» WHAT TO PRODUCE
Let the output be exactly the lines from the one containing "destruct (h r" through the end of the records below, both included.

══ AVAILABLE DATA

Lemma slice_window l (bs : Z) (k : nat) :
  0 < bs ->
  Py.slice l (0 + Z.of_nat k * bs) (0 + Z.of_nat k * bs + bs)
  = take (Z.to_nat bs) (drop (k * Z.to_nat bs) l).
Proof.
  intros Hbs. unfold Py.slice. f_equal; [f_equal; lia|]. f_equal. lia.
Qed.

Lemma slice_incl l (i j : Z) (x : A) : In x (Py.slice l i j) -> In x l.
Proof.
  unfold Py.slice. rewrite <- !list_elem_of_In. intros H.
  apply elem_of_take in H as (n & H & _). rewrite lookup_drop in H.
  apply list_elem_of_lookup. eauto.
Qed.
End Batches.

Lemma range_count (n bs : Z) :
  0 < bs -> 0 <= n ->
  Py.range 0 n bs
  = map (fun k => 0 + Z.of_nat k * bs) (seq 0 (Z.to_nat ((n + bs - 1) / bs))).
Proof.
  intros Hbs Hn. unfold Py.range.
  destruct (0 <? bs) eqn:E; [|apply Z.ltb_ge in E; lia].
  replace (n - 0 + bs - 1) with (n + bs - 1) by lia. reflexivity.
Qed.

Lemma batches_of_windows (vectors : list PineconeVector) (bs : Z) :
  0 < bs ->
  batches_of vectors bs
  = map (fun k => take (Z.to_nat bs) (drop (k * Z.to_nat bs) vectors))
        (seq 0 (Z.to_nat ((Py.len vectors + bs - 1) / bs))).
Proof.
  intros Hbs. unfold batches_of. rewrite range_count by (unfold Py.len; lia).
  rewrite map_map. apply map_ext. intros k. apply slice_window. exact Hbs.
Qed.

(** The batches are consecutive pieces of the input, in order. *)
Lemma concat_batches_of (vectors : list PineconeVector) (bs : Z) :
  0 < bs -> concat (batches_of vectors bs) = vectors.
Proof.
  intros Hbs. rewrite batches_of_windows by exact Hbs.
  rewrite concat_windows. simpl. apply take_ge.
  unfold Py.len.
  set (n := Z.of_nat (length vectors)).
  assert (Hn : 0 <= n) by (unfold n; lia).
  assert (H : n <= ((n + bs - 1) / bs) * bs).
  { pose proof (Z.div_mod (n + bs - 1) bs ltac:(lia)) as Hd.
    pose proof (Z.mod_pos_bound (n + bs - 1) bs Hbs) as Hm. nia. }
  assert (Hc : 0 <= (n + bs - 1) / bs) by (apply Z.div_pos; lia).
  unfold n in *. nia.
Qed.

(** No batch is empty and none exceeds the batch size. *)
Lemma batches_of_sizes (vectors : list PineconeVector) (bs : Z) :
  0 < bs ->
  Forall (fun batch => 0 < Py.len batch <= bs) (batches_of vectors bs).
Proof.
  intros Hbs. rewrite batches_of_windows by exact Hbs.
  apply List.Forall_forall. intros batch Hin.
  apply in_map_iff in Hin as (k & <- & Hk). apply in_seq in Hk.
  unfold Py.len in *. rewrite length_take, length_drop.
  set (n := Z.of_nat (length vectors)) in *.
  assert (Hlt : Z.of_nat k * bs < n).
  { assert (Hk' : Z.of_nat k <= (n + bs - 1) / bs - 1) by lia.
    pose proof (Z.div_mod (n + bs - 1) bs ltac:(lia)) as Hd.
    pose proof (Z.mod_pos_bound (n + bs - 1) bs Hbs) as Hm. nia. }
  unfold n in *. nia.
Qed.

Example batches_of_5_by_2 (a b c d e : PineconeVector) :
  batches_of [a; b; c; d; e] 2 = [[a; b]; [c; d]; [e]].
Proof. reflexivity. Qed.

(** ** Upserting batch by batch *)

(** [batch_run h ns w batches w' tr failure]: starting in world [w], the
    batches are handed to the index one after the other, in order; the run
    stops after the last batch ([failure = None]) or at the first batch the
    index refuses ([failure = Some msg]), leaving the world [w'] and having
    exchanged exactly [tr] with the index. *)
Inductive batch_run {W : Type} (h : handler W) (namespace : string)
  : W -> list (list PineconeVector) -> W -> list Entry -> option string -> Prop :=
| batch_run_done (w : W) :
    batch_run h namespace w [] w [] None
| batch_run_stored (w w1 w2 : W) batch batches tr failure :
    h (IndexUpsert batch namespace) w = (w1, Ok tt) ->
    batch_run h namespace w1 batches w2 tr failure ->
    batch_run h namespace w (batch :: batches) w2
      (Exchange (IndexUpsert batch namespace) (Ok tt) :: tr) failure
| batch_run_refused (w w1 : W) batch batches msg :
    h (IndexUpsert batch namespace) w = (w1, Raised msg) ->
    batch_run h namespace w (batch :: batches) w1
      [Exchange (IndexUpsert batch namespace) (Raised msg)] (Some msg).

Definition loop_outcome (total : Z) (failure : option string) : outcome Z :=
  match failure with
  | None => Returns total
  | Some msg => Raises (Exception msg)
  end.

Lemma run_upsert_loop {W : Type} (h : handler W) (vectors : list PineconeVector)
    (namespace : string) (bs : Z) (starts : list Z) (total : Z) (w : W) :
  exists w' tr failure,
    let batches := map (fun i => Py.slice vectors i (i + bs)) starts in
    run h (upsert_loop vectors namespace bs starts total) w
    = (w', tr, loop_outcome (total + Py.len (concat batches)) failure)
    /\ batch_run h namespace w batches w' tr failure.
Proof.
  revert total w. induction starts as [| i starts IH]; intros total w; simpl.
  - exists w, [], None. simpl. split; [|constructor].
    unfold Py.len. simpl. rewrite Z.add_0_r. reflexivity.
  - destruct (h (IndexUpsert (Py.slice vectors i (i + bs)) namespace) w)
      as [w1 [[] | msg]] eqn:Hh; simpl.
    + destruct (IH (total + Py.len (Py.slice vectors i (i + bs))) w1)
        as (w' & tr & failure & Hrun & Hbatch).
      simpl in Hrun. rewrite Hrun.
      exists w', (Exchange (IndexUpsert (Py.slice vectors i (i + bs)) namespace) (Ok tt) :: tr),
        failure.
      split.
      * unfold Py.len. rewrite length_app.
        replace (total + Z.of_nat (length (Py.slice vectors i (i + bs))
                                   + length (concat (map (fun i0 => Py.slice vectors i0 (i0 + bs)) starts))))
          with (total + Z.of_nat (length (Py.slice vectors i (i + bs)))
                + Z.of_nat (length (concat (map (fun i0 => Py.slice vectors i0 (i0 + bs)) starts))))
          by lia.
        reflexivity.
      * econstructor; eassumption.
    + exists w1, [Exchange (IndexUpsert (Py.slice vectors i (i + bs)) namespace) (Raised msg)],
        (Some msg).
      split; [reflexivity|]. constructor. exact Hh.
Qed.

Definition upsert_outcome (vectors : list PineconeVector) (namespace : string)
    (failure : option string) : outcome UpsertResult :=
  match failure with
  | None => Returns {| upserted_count := Py.len vectors;
                       upsert_namespace := or_default namespace |}
  | Some msg => Raises (Exception msg)
  end.

Lemma run_upsert_vectors {W : Type} (h : handler W) (vectors : list PineconeVector)
    (namespace : string) (bs : Z) (w : W) :
  0 < bs ->
  exists w' tr failure,
    run h (upsert_vectors vectors namespace bs) w
    = (w', tr, upsert_outcome vectors namespace failure)
    /\ batch_run h namespace w (batches_of vectors bs) w' tr failure.
Proof.
  intros Hbs. unfold upsert_vectors.
  destruct (bs =? 0) eqn:E; [apply Z.eqb_eq in E; lia|].
  destruct (run_upsert_loop h vectors namespace bs
              (Py.range 0 (Py.len vectors) bs) 0 w)
    as (w' & tr & failure & Hrun & Hbatch).
  exists w', tr, failure. split; [|exact Hbatch].
  rewrite run_bind. simpl in Hrun. rewrite Hrun.
  fold (batches_of vectors bs). rewrite concat_batches_of by exact Hbs.
  destruct failure; simpl; [reflexivity|].
  rewrite app_nil_r. reflexivity.
Qed.

(** C8. [upsert_vectors] with the batch size 100 that [store_documents]
    passes cuts the records into consecutive batches of at most 100, in
    order, and hands them to the index one at a time.  When the index refuses
    a batch the later batches are never sent and the refusal is raised to the
    caller; the world is the one left by the batches already accepted and by
    the refused call, nothing is sent to undo them. *)
Theorem upsert_vectors_batched {W : Type} (h : handler W)
    (vectors : list PineconeVector) (namespace : string) (w : W) :
  let batches := batches_of vectors 100 in
  concat batches = vectors
  /\ Forall (fun batch => 0 < Py.len batch <= 100) batches
  /\ exists w' tr failure,
       run h (upsert_vectors vectors namespace 100) w
       = (w', tr, upsert_outcome vectors namespace failure)
       /\ batch_run h namespace w batches w' tr failure.
Proof.
  simpl. split; [apply concat_batches_of; lia|].
  split; [apply batches_of_sizes; lia|].
  apply run_upsert_vectors. lia.
Qed.

(** ** What a program sends *)

Definition request_of (e : Entry) : Request :=
  match e with Exchange r _ => r end.

(** The records handed to the index, each with the namespace it was sent to. *)
Definition upserted_of (e : Entry) : list (string * PineconeVector) :=
  match request_of e with
  | IndexUpsert vectors namespace => map (pair namespace) vectors
  | _ => []
  end.

Definition upserts (tr : list Entry) : list (string * PineconeVector) :=
  flat_map upserted_of tr.

(** The matches the index returned. *)
Definition matches_of (e : Entry) : list ScoredVector :=
  match e with
  | Exchange r rp =>
      match r return reply (Response r) -> list ScoredVector with
      | IndexQuery _ _ _ _ _ _ =>
          fun rp => match rp with Ok ms => ms | Raised _ => [] end
      | _ => fun _ => []
      end rp
  end.

Definition matched (tr : list Entry) : list ScoredVector :=
  flat_map matches_of tr.

Section Safety.
(** [P] constrains the requests a program sends; [C] is what is known of
    the replies. *)
Variable P : Request -> Prop.
Variable C : forall r : Request, reply (Response r) -> Prop.

(** Every request [p] sends satisfies [P] and every value it returns
    satisfies [Q], as long as the replies satisfy [C]. *)
Fixpoint safe {A : Type} (p : Prog A) (Q : A -> Prop) : Prop :=
  match p with
  | Ret a => Q a
  | Throw _ => True
  | Call r k => P r /\ forall rp, C r rp -> safe (k rp) Q
  end.

Lemma safe_bind {A B : Type} (p : Prog A) (f : A -> Prog B)
    (Q : A -> Prop) (Q' : B -> Prop) :
  safe p Q -> (forall a, Q a -> safe (f a) Q') -> safe (bind p f) Q'.
Proof.
  intros Hp Hf. induction p as [a | e | r k IH]; simpl in *.
  - auto.
  - exact I.
  - destruct Hp as [Hr Hk]. split; [exact Hr|]. intros rp Hrp. apply IH, Hk, Hrp.
Qed.

Lemma safe_try_except {A : Type} (p : Prog A) (g : exn -> Prog A) (Q : A -> Prop) :
  safe p Q -> (forall e, safe (g e) Q) -> safe (try_except p g) Q.
Proof.
  intros Hp Hg. induction p as [a | e | r k IH]; simpl in *.
  - exact Hp.
  - apply Hg.
  - destruct Hp as [Hr Hk]. split; [exact Hr|]. intros rp Hrp. apply IH, Hk, Hrp.
Qed.

Lemma safe_call (r : Request) : P r -> safe (call r) (fun x => C r (Ok x)).
Proof.
  intros Hr. simpl. split; [exact Hr|]. intros [x | msg] Hrp; simpl; auto.
Qed.

Lemma safe_weaken {A : Type} (p : Prog A) (Q Q' : A -> Prop) :
  safe p Q -> (forall a, Q a -> Q' a) -> safe p Q'.
Proof.
  intros Hp HQ. induction p as [a | e | r k IH]; simpl in *; auto.
  destruct Hp as [Hr Hk]. split; [exact Hr|]. intros rp Hrp. apply IH, Hk, Hrp.
Qed.

Lemma safe_http_guard {A : Type} (prefix : string) (e : exn) (Q : A -> Prop) :
  safe (http_guard prefix e) Q.
Proof. destruct e; exact I. Qed.

Lemma safe_run {W A : Type} (h : handler W) (p : Prog A) (Q : A -> Prop) (w : W) :
  (forall r w, C r (h r w).2) ->
  safe p Q ->
  Forall (fun e => P (request_of e)) (trace_of (run h p w))
  /\ match outcome_of (run h p w) with
     | Returns a => Q a
     | Raises _ => True
     end.
Proof.
  intros Hh. revert w. induction p as [a | e | r k IH]; intros w Hp; simpl in *.
  - split; [constructor|exact Hp].
  - split; [constructor|exact I].
  - destruct Hp as [Hr Hk]. pose proof (Hh r w) as Hrp.
    destruct (h r w) as [w1 rp]. simpl in Hrp.
    specialize (IH rp w1 (Hk rp Hrp)).
    destruct (run h (k rp) w1) as [[w2 tr] res].
    unfold trace_of, outcome_of in *. simpl in *.
    destruct IH as [IH1 IH2]. split; [|exact IH2].
    constructor; [exact Hr|exact IH1].
Qed.
End Safety.

Lemma in_upserts (tr : list Entry) (namespace : string) (v : PineconeVector) :
  In (namespace, v) (upserts tr) ->
  exists e vectors,
    In e tr /\ request_of e = IndexUpsert vectors namespace /\ In v vectors.
Proof.
  unfold upserts. rewrite in_flat_map. intros (e & He & Hv).
  unfold upserted_of in Hv. destruct (request_of e) eqn:Er; try contradiction.
  apply in_map_iff in Hv as (v' & Heq & Hv'). inversion Heq; subst.
  eauto.
Qed.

════

» REPLY TO THE TASK
    destruct (h r w) as [w1 rp]. simpl in Hrp.
    specialize (IH rp w1 (Hk rp Hrp)).
    destruct (run h (k rp) w1) as [[w2 tr] res].
    unfold trace_of, outcome_of in *. simpl in *.
    destruct IH as [IH1 IH2]. split; [|exact IH2].
    constructor; [exact Hr|exact IH1].
Qed.
End Safety.

Lemma in_upserts (tr : list Entry) (namespace : string) (v : PineconeVector) :
  In (namespace, v) (upserts tr) ->
  exists e vectors,
    In e tr /\ request_of e = IndexUpsert vectors namespace /\ In v vectors.
Proof.
  unfold upserts. rewrite in_flat_map. intros (e & He & Hv).
  unfold upserted_of in Hv. destruct (request_of e) eqn:Er; try contradiction.
  apply in_map_iff in Hv as (v' & Heq & Hv'). inversion Heq; subst.
  eauto.
Qed.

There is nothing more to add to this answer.